Self-Esteem

Scale: Self-Esteem Questionnaire – Global Self-Worth Scale

What it measures:

  • A youth’s level of global self-esteem.

Intended age range: 8- to 18-year-olds.

Brief description: The Global Self-Worth Scale is a subscale of the Self-Esteem Questionnaire, which measures 5 contextual dimensions of self-esteem (e.g., peer relations, family, sports/athletics) in addition to global self-esteem. The 8-item subscale assesses overall perceptions of self-esteem. Sample items include “I am happy with the way I can do most things” and “I sometimes think I am a failure (a loser).” Each item is rated on a 4-point scale: Strongly disagree, Disagree, Agree, or Strongly agree.

Rationale: The scale was selected because of its relative brevity, evidence of reliability and validity across cultures, and appropriateness for use with youth from a wide age range. A Chinese, Italian, isiXhosa, and Afrikaans translations of the measure are also available.

Cautions: It is important to keep in mind that a youth's self-reported self-esteem may be influenced both by limitations in introspective abilities and by a desire to present oneself in a positive light. Research indicates that additional aspects of self-esteem involving less controlled (i.e., automatic) and non-conscious self-evaluations can affect behaviors and well-being. These aspects of self-evaluation are best assessed by measures of implicit self-esteem, whereas the SEQ (and nearly all other survey-based measures) assesses explicit self-esteem (i.e., conscious). Programs might also consider administering the context-specific scales of the SEQ when the aim of the program is to raise self-esteem in a particular domain.

Special administration information: None.

How to score: Each item is scored on a 4-point scale from 1 (Strongly disagree) to 4 (Strongly agree). Three items are reverse coded: “I sometimes think I am a failure (a loser),” “I often feel ashamed of myself,” and “I wish I had more to be proud of.” The total score is the average of all 8 items (after reverse coding).

How to interpret findings: Higher scores on the Global Self-Worth Scale reflect a greater level of self-reported overall self-esteem.

Access and permissions: A copy of the Global Self-Worth Scale can be found here and the full version of the SEQ can be found here. The measure is available for non-commercial use with no charge.
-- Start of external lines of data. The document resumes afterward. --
Definition parser_decrypt (p : parser) (e : engine) : result nsca_exception (parser * engine) :=
  let* be := lift_crypt (decrypt_buffer e (buffer_ p)) in
  Ok (mkParser (parser_payload_length_ p) (packet_length_ p) be.1, be.2).

(** [parse] clears the buffer when it succeeds. *)
Definition parser_parse (p : parser) : result nsca_exception (packet * parser) :=
  let* q := parse_data (parser_payload_length_ p) (buffer_ p) in
  Ok (q, mkParser (parser_payload_length_ p) (packet_length_ p) []).

(** ** The server's connection *)

Inductive state := none | connected | sent_iv | done_.

(** What the connection asks of its handler. *)
Record handler := mkHandler { h_payload_length : Z; h_encryption : Z; h_password : list byte }.

(** [submitted] is what was handed to [handler_->handle], in order. *)
Record read_protocol := mkProtocol {
  handler_ : handler;
  parser_ : parser;
  current_state_ : state;
  data_ : list byte;
  encryption_instance_ : engine;
  submitted : list packet
}.

Definition new_read_protocol (h : handler) : read_protocol :=
  mkProtocol h (new_parser (h_payload_length h)) none [] None [].

Definition set_state (s : state) (c : read_protocol) : read_protocol :=
  mkProtocol (handler_ c) (parser_ c) s (data_ c) (encryption_instance_ c) (submitted c).

(** [on_connect]: [random_iv] is the generated IV, [now] the clock in the handler's zone. *)
Definition on_connect (random_iv : list byte) (now : Z) (c : read_protocol) : result nsca_exception read_protocol :=
  let c := set_state connected c in
  let* e := lift_crypt (encrypt_init (h_password (handler_ c)) (h_encryption (handler_ c)) random_iv random_iv) in
  let* out := iv_get_buffer (mkIv random_iv (wrap_u 32 now)) in
  Ok (mkProtocol (handler_ c) (parser_ c) (current_state_ c) out e (submitted c)).

Definition wants_data (c : read_protocol) : bool := match current_state_ c with sent_iv => true | _ => false end.
Definition has_data (c : read_protocol) : bool := match current_state_ c with connected => true | _ => false end.
Definition on_write (c : read_protocol) : read_protocol := set_state sent_iv c.

Definition kMaxClockSkewSeconds : Z := 5 * 60.

(** The [try] block: decrypt, parse, check the clock, hand over; an exception is logged. *)
Definition process_packet (now : Z) (c : read_protocol) : read_protocol :=
  match parser_decrypt (parser_ c) (encryption_instance_ c) with
  | Throw _ => c
  | Ok (p, e) =>
      match parser_parse p with
      | Throw _ => mkProtocol (handler_ c) p (current_state_ c) (data_ c) e (submitted c)
      | Ok (request, p') =>
          let skew := wrap_u 32 now - time request in
          mkProtocol (handler_ c) p' (current_state_ c) (data_ c) e
            (if (kMaxClockSkewSeconds <? skew) || (skew <? - kMaxClockSkewSeconds) then submitted c else submitted c ++ [request])
      end
  end.

(** [on_read]: whether to go on reading, and the connection. *)
Fixpoint on_read_loop (fuel : nat) (now : Z) (c : read_protocol) (input : list byte) : bool * read_protocol :=
  match input, fuel with
  | [], _ => (true, c)
  | _, O => (true, c)
  | _, S fuel' =>
      let '(result, rest, p) := digest (parser_ c) input in
      let c := mkProtocol (handler_ c) p (current_state_ c) (data_ c) (encryption_instance_ c) (submitted c) in
      if Nat.eqb (length rest) (length input) then (false, c)
      else if (result : bool) then (false, process_packet now (set_state done_ c))
      else on_read_loop fuel' now c rest
  end.
Definition on_read (now : Z) (c : read_protocol) (input : list byte) : bool * read_protocol :=
  on_read_loop (length input) now c input.

(** ** The client's connection *)

Inductive client_state := c_none | c_connected | c_got_iv | c_sent_request | c_has_request | c_done.

(** [time_] is not set until the IV packet is read: [None]. *)
Record client_protocol := mkClient {
  iv_buffer_ : list byte;
  crypto_ : engine;
  client_time_ : option Z;
  packet_ : option packet;
  client_current_state_ : client_state
}.
Definition new_client : client_protocol := mkClient [] None None None c_none.
Lemma decode_loop_chars n : forall src total produced out, length src = (4 * n)%nat -> decode_loop src total produced = Some out ->
  Forall (fun c => is_Some (b64_sextet c)) (take (length src - 4) src) /\
  Forall (fun c => is_Some (b64_sextet c) \/ is_pad c = true) src.
Proof.
  assert (Hsx : forall l c v, sextet_at l c = Some v -> (is_Some (b64_sextet c) \/ is_pad c = true) /\ (l = false -> is_Some (b64_sextet c))).
  { intros l c v. unfold sextet_at. destruct l, (is_pad c); cbn; intros Hv; eauto; (split; [eauto | done]). }
  induction n as [|n IH]; intros src total produced out Hl; [by destruct src|].
  destruct src as [|a [|b [|c [|d rest]]]]; cbn [length] in Hl; try lia. cbn [decode_loop].
  destruct (sextet_at _ a) eqn:Ea; [|done]. destruct (sextet_at _ b) eqn:Eb; [|done]. destruct (sextet_at _ c) eqn:Ec; [|done].
  destruct (sextet_at _ d) eqn:Ed; [|done]. apply Hsx in Ea as [Ea Ea'], Eb as [Eb Eb'], Ec as [Ec Ec'], Ed as [Ed Ed'].
  destruct (decode_loop rest _ _) as [o|] eqn:E; [|done]. intros _. destruct (IH rest _ _ _ ltac:(lia) E) as [H1 H2].
  split; [|by rewrite !Forall_cons]. destruct rest as [|e rest]; [constructor|].
  rewrite bool_decide_eq_false_2 in * by done. destruct n as [|n]; [cbn in Hl; lia|].
  replace (length (a :: b :: c :: d :: e :: rest) - 4)%nat with (S (S (S (S (length (e :: rest) - 4))))) by (cbn [length] in *; lia).
  cbn [take]. rewrite !Forall_cons. auto 10.
Qed.
Definition add_role (role grant : cppstring) (g : grant_store) : grant_store :=
  fold_left (fun g r => mkGrants (<[role := default [] (roles g !! role) ++ [r]]> (roles g)) (users g)) (split grant ","%char) g.
Definition add_user (user role : cppstring) (g : grant_store) : grant_store := mkGrants (roles g) (<[user := role]> (users g)).
Definition get_role (g : grant_store) (user : cppstring) : cppstring := default [] (users g !! user).
Definition remove_role (role : cppstring) (g : grant_store) : grant_store := mkGrants (delete role (roles g)) (users g).
Definition remove_user (uid : cppstring) (g : grant_store) : grant_store := mkGrants (roles g) (delete uid (users g)).
Definition clear (g : grant_store) : grant_store := no_grants.

Definition star : cppstring := str "*".

Fixpoint validate_grants (grant need : list cppstring) : bool :=
  match need with
  | [] => bool_decide (grant = [])
  | n :: need' =>
      match grant with
      | [] => false
      | g :: grant' => if bool_decide (g = star) then true else if bool_decide (n = g) then validate_grants grant' need' else false
      end
  end.

Definition fetch_role (g : grant_store) (uid : cppstring) : list cppstring :=
  let role := get_role g uid in
  if bool_decide (role = []) then [] else default [] (roles g !! role).

Definition grants_validate (g : grant_store) (uid check : cppstring) : bool :=
  let need := split check "."%char in
  existsb (fun rule => validate_grants (split rule "."%char) need) (fetch_role g uid).
Lemma sessions_survive_restart_witness :
  let row := serialize_sessions (export_sessions later logged_in_manager) in
  let m'' := (import_sessions later (parse_sessions row) demo_manager).2 in
  tokens (tokens_ m'') !! demo_key = Some (mkToken (t_user demo_entry) (Z.min (t_created demo_entry) (now later)) (t_fingerprint demo_entry)).
Proof.
  apply (sessions_survive_restart later later logged_in_manager demo_manager demo_key demo_entry).
  - reflexivity.
  - apply Nat.leb_le. vm_compute. reflexivity.
  - reflexivity.
  - replace (export_sessions later logged_in_manager) with [mkSession demo_key (str "admin") 1000 (t_fingerprint demo_entry)] by (vm_compute; reflexivity).
    apply Forall_singleton. split; [split; [cbn; lia | vm_compute; discriminate] | vm_compute; discriminate].
  - vm_compute. reflexivity.
  - vm_compute. reflexivity.
  - vm_compute. discriminate.
  - vm_compute. reflexivity.
  - vm_compute. reflexivity.
  - vm_compute. reflexivity.
Defined.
Alternatives: The Rosenberg Self-Esteem Scale is a good alternative for those interested in measuring self-esteem in pre-adolescence, adolescence, and young adults. This 10-item measure has demonstrated reliability and validity in middle school, high school, and young adult samples and has been translated in a number of different languages. A list of items and a description of the measure can be found here.


Citation: DuBois, D. L., Felner, R. D., Brand, S., Phillips, R. S. C., & Lease, A. M. (1996). Early adolescent self-esteem: A developmental-ecological framework and assessment strategy. Journal of Research on Adolescence, 6, 541-578.